Ahora, bajo León, se nos dice que “este es un nuevo día”. Un hombre de “interioridad” y “comunidad”, un agustino amigo de las periferias. Pero nada esencial ha cambiado. Traditionis Custodes sigue en vigor. Los obispos fieles a la Misa de siempre siguen siendo reemplazados. Los “errores de Rusia”, el materialismo, el colectivismo y el relativismo doctrinal, siguen extendiéndose desde Roma, y no en oposición a ella.
¿Dónde está el llamamiento de Burke al Santo Padre para que cumpla las peticiones de Nuestra Señora, no con gestos vagos o oraciones ambiguas, sino con una consagración clara y pública? ¿Dónde está su exigencia de que León condene las mentiras de Fiducia Supplicans, el destierro de la tradición y la revolución sinodal global en curso?
Si la apostasía es real, y lo es, ¿por qué se permite que su artífice permanezca en la Cátedra de Pedro?
El mito de Francisco, el atípico
Parte del truco psicológico reside en la ilusión de que Francisco fue una aberración, un interludio liberal aislado. Ahora que León está aquí, vemos la continuidad. Pero, ¿continuidad con qué?
La elección de León fue aclamada como “un momento de unidad eclesiástica global”. ¿Por qué? Porque, según nos dijeron, “cumplía todos los requisitos”: campo misionero, periferias, diplomacia colegiada. Pero por encima de todo, él trabajó estrechamente con Francisco. Entonces, esto no es una reforma, sino una consolidación del régimen. Un operador más hábil que impulsa el mismo programa con más tacto y menos titulares.
Y, sin embargo, se nos dice que esperemos. Que confiemos. Que veamos quién es realmente León. Como si el calendario borrara lo que hubo antes.
La crisis no es solo política, es real
Burke habla con emoción de aquellos que viven en contra de la fe, que siembran la confusión y abrazan la mentira. Pero son precisamente los documentos oficiales del Vaticano, desde Amoris Laetitia hasta Traditionis Custodes y Fiducia Supplicans, los que han codificado esas mentiras.

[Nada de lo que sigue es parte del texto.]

Lemma _operate_ok c :
  params_ok k -> OFFSET_BITS k = ll_offset -> inv k c -> current_cycle c + 1 + FILL_LATENCY k < UINT64_MAX ->
  exists c', _operate c = Ret c' /\ inv k c' /\ keeps k c c' /\ current_cycle c' = current_cycle c + 1 /\
  ll_clock <$> lower_level c' = ll_clock <$> lower_level c.
Proof.
  intros Hk Hoff Hi Ht. unfold _operate.
  destruct (CacheRun.operate_ok k warmup_complete instr_lt instr_eq uninit Hk Hoff c Hi) as (c1 & -> & Hi1 & Hk1 & Ht1 & Hck).
  cbn [cbind]. eexists. split; [done|]. destruct (inv_time _ _ _ Hi) as [Hpos _].
  pose proof (ok_latency k Hk) as Hlat.
  assert (u64 (current_cycle c1 + 1) = current_cycle c + 1) as E by (rewrite Ht1; apply u64_small; unfold UINT64_MAX in *; lia).
  split; [|split; [|split; [exact E|exact Hck]]].
  - destruct Hi1 as [? ? ? ? ? ? ? ? ? ? ?]. constructor; try assumption. cbn. rewrite E. lia.
  - transitivity c1; [done|]. by apply keeps_same.
Qed.

(** C18: However long a cache runs over a level that keeps its contract, it fails no
    assertion, keeps its queues, miss registers and blocks in order, and forgets
    no demand: who waits for a block in the read queue or in a miss register still
    waits, or has been answered with that block. *)
Theorem cache_cycles_keep_demands n c :
  params_ok k -> OFFSET_BITS k = ll_offset -> inv k c -> current_cycle c + Z.of_nat n + FILL_LATENCY k < UINT64_MAX ->
  exists c', cycles n c = Ret c' /\ inv k c' /\ keeps k c c' /\ current_cycle c' = current_cycle c + Z.of_nat n.
Proof.
  intros Hk Hoff. revert c. induction n as [|n IH]; intros c Hi Ht.
  - exists c. split; [done|]. split; [done|]. split; [done|lia].
  - destruct (_operate_ok c Hk Hoff Hi) as (c1 & E & Hi1 & Hk1 & Ht1 & _); [lia|].
    destruct (IH c1 Hi1) as (c2 & E2 & Hi2 & Hk2 & Ht2); [lia|].
    exists c2. simpl. rewrite E. split; [done|]. split; [done|]. split; [by transitivity c1|lia].
Qed.

(** C31: A fill whose data has arrived takes effect or is put off: the block is put
    in its set, where it is found from now on, everyone who waits for it is
    answered with its data and the register is freed; a dirty victim has been
    written back before.  When the level below refuses the write-back, nothing
    changes but replacement state. *)
Theorem fill_answers_waiters m l (c : CACHE R P L) :
  params_ok k -> inv k c -> MSHR c = m :: l -> event_cycle m <= current_cycle c ->
  exists go c' way b, handle_fill_step k warmup_complete uninit c = Ret (go, c') /\ inv k c' /\
  block c !! (get_set k (address m) * NUM_WAY k + way)%nat = Some b /\ victim_saved b c go (lower_level c') /\
  (if go : bool then
     MSHR c' = l /\ (exists m', same_request m m' /\ returned c' = returned c ++ return_to_all m') /\
     same_but_lru (alter (filled k m) (get_set k (address m) * NUM_WAY k + way)%nat (block c)) (block c') /\
     (get_way k (address m) (get_set k (address m)) c' < NUM_WAY k)%nat
   else MSHR c' = MSHR c /\ returned c' = returned c /\ same_but_lru (block c) (block c')).
Proof.
  intros Hk Hi HM Ht.
  destruct (CacheRun.fill_step k warmup_complete uninit Hk m l c Hi HM Ht) as (go & c' & way & b & ? & ? & _ & _ & _ & ?).
  by exists go, c', way, b.
Qed.

(** A miss to a block that is being fetched joins its register, which then
    answers both, except when a demand meets the register of a prefetch: the
    demand replaces it, and those who waited for the prefetch are dropped. *)
Theorem mshr_merge_waiters i e pkt (c : CACHE R P L) :
  inv k c -> MSHR c !! i = Some e -> block_of k pkt = block_of k e -> address pkt <> 0 ->
  exists c' e', merge_mshr k instr_lt instr_eq i pkt c = Ret c' /\ inv k c' /\ MSHR c' = <[i := e']> (MSHR c) /\
  returned c' = returned c /\
  if (type e =? PREFETCH) && negb (type pkt =? PREFETCH) then to_return e' = to_return pkt
  else forall w, w ∈ to_return e' <-> w ∈ to_return e \/ w ∈ to_return pkt.
Proof.
  intros Hi He Hb Ha.
  destruct (CacheStep.merge_mshr_ok k instr_lt instr_eq i e pkt c Hi He Hb Ha) as (c' & e' & E & Hi' & Ec & _ & _ & _ & Hm).
  exists c', e'. split; [done|]. split; [done|]. split; [by rewrite Ec|]. split; [by rewrite Ec|].
  unfold overtakes in Hm. destruct (_ && _); apply Hm.
Qed.

End Runs.

(** ** A cache over the memory

    A cycle of the last cache and the memory controller: the cache runs, then the
    controller, whose answers reach the cache. *)
Section CacheMemory.
Context `{DramSpec.DramOk} {R P : Type} `{Replacement R}.
Context (k : params) (warmup_complete : Z -> bool) (instr_lt instr_eq : nat -> nat -> bool) (uninit all_warmup_complete : Z).
Local Abbreviation MC := Dram.MEMORY_CONTROLLER.
#[local] Instance memory : LowerLevel MC := Dram.dram_lower_level instr_lt instr_eq all_warmup_complete.
Context `{!Prefetcher (CACHE R P MC)}.

Definition memory_cycle (c : CACHE R P MC) : cres (CACHE R P MC) :=
  let* c := _operate k warmup_complete instr_lt instr_eq uninit c in
  let* m := the_lower_level c in
  let* m' := Dram.operate uninit m in
  let ret_calls := drop (length (Dram.mc_returned m)) (Dram.mc_returned m') in
  deliver k warmup_complete ret_calls
    (c <| lower_level := Some (m' <| Dram.mc_current_cycle ::= fun n => u64 (n + 1) |>) |>).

Han normalizado la confusión.
La Misa en latín no solo fue restringida. Se la acusó de “fomentar la división”, y a quienes se aferraban a ella se los acusó de tener una “ideología distorsionada”. La Misa canonizada por Trento y amada por los santos es ahora, según los más altos funcionarios litúrgicos del Vaticano, “una amenaza para la unidad”.
Esto no es una mera política, sino una inversión teológica. La verdad ha sido rebautizada como “peligrosa”. Y León permanece en silencio, es cómplice.
La “ley suprema” del sentimiento
En un reciente discurso del Ángelus, León XIV declaró que la ley suprema es “servir a la vida cuidando de los demás”, incluso por encima de las normas sociales. Suena noble. Pero, ¿dónde está la “ley suprema” del culto divino? ¿De la claridad doctrinal? ¿De salvar almas?
La caridad sin verdad no es amor. Es adulación. Y la Iglesia se está ahogando en ella.
León invoca “la eternidad”, pero la sustituye por el activismo. Habla de “la salvación”, pero la convierte en algo horizontal. El Evangelio se reduce a “un acompañamiento”. Y, sin embargo, los hombres encargados de guardar la fe permanecen en silencio, temerosos del “cisma” o de perder sus rentas.
La brújula rota de Burke
El cardenal Burke lleva años advirtiendo sobre la crisis de la Iglesia. Pero las advertencias ya no son suficientes. Si la apostasía es real, entonces el silencio sobre su origen es complicidad. Los fieles merecen claridad. No eufemismos. No sentimentalismos. No apelaciones vacías a “Fátima”.
Nuestra Señora no vino a pedir oraciones generales. Pidió arrepentimiento, consagración, un retorno a la verdad católica. Y advirtió lo que sucedería si esa llamada fuera ignorada.
Estamos viviendo las consecuencias.
Si León es papa, Burke debería exigirle que condene las mentiras, derogue Traditionis Custodes y restaure la Misa. Si no lo hace, entonces debería emitir finalmente esa corrección formal con la que amenazó y que nunca llevó a cabo. Si no, debería dejar de fingir que la crisis se puede resolver desde dentro de los muros que la construyeron.
La apostasía tiene un nombre. Y también lo tiene el silencio que la permite.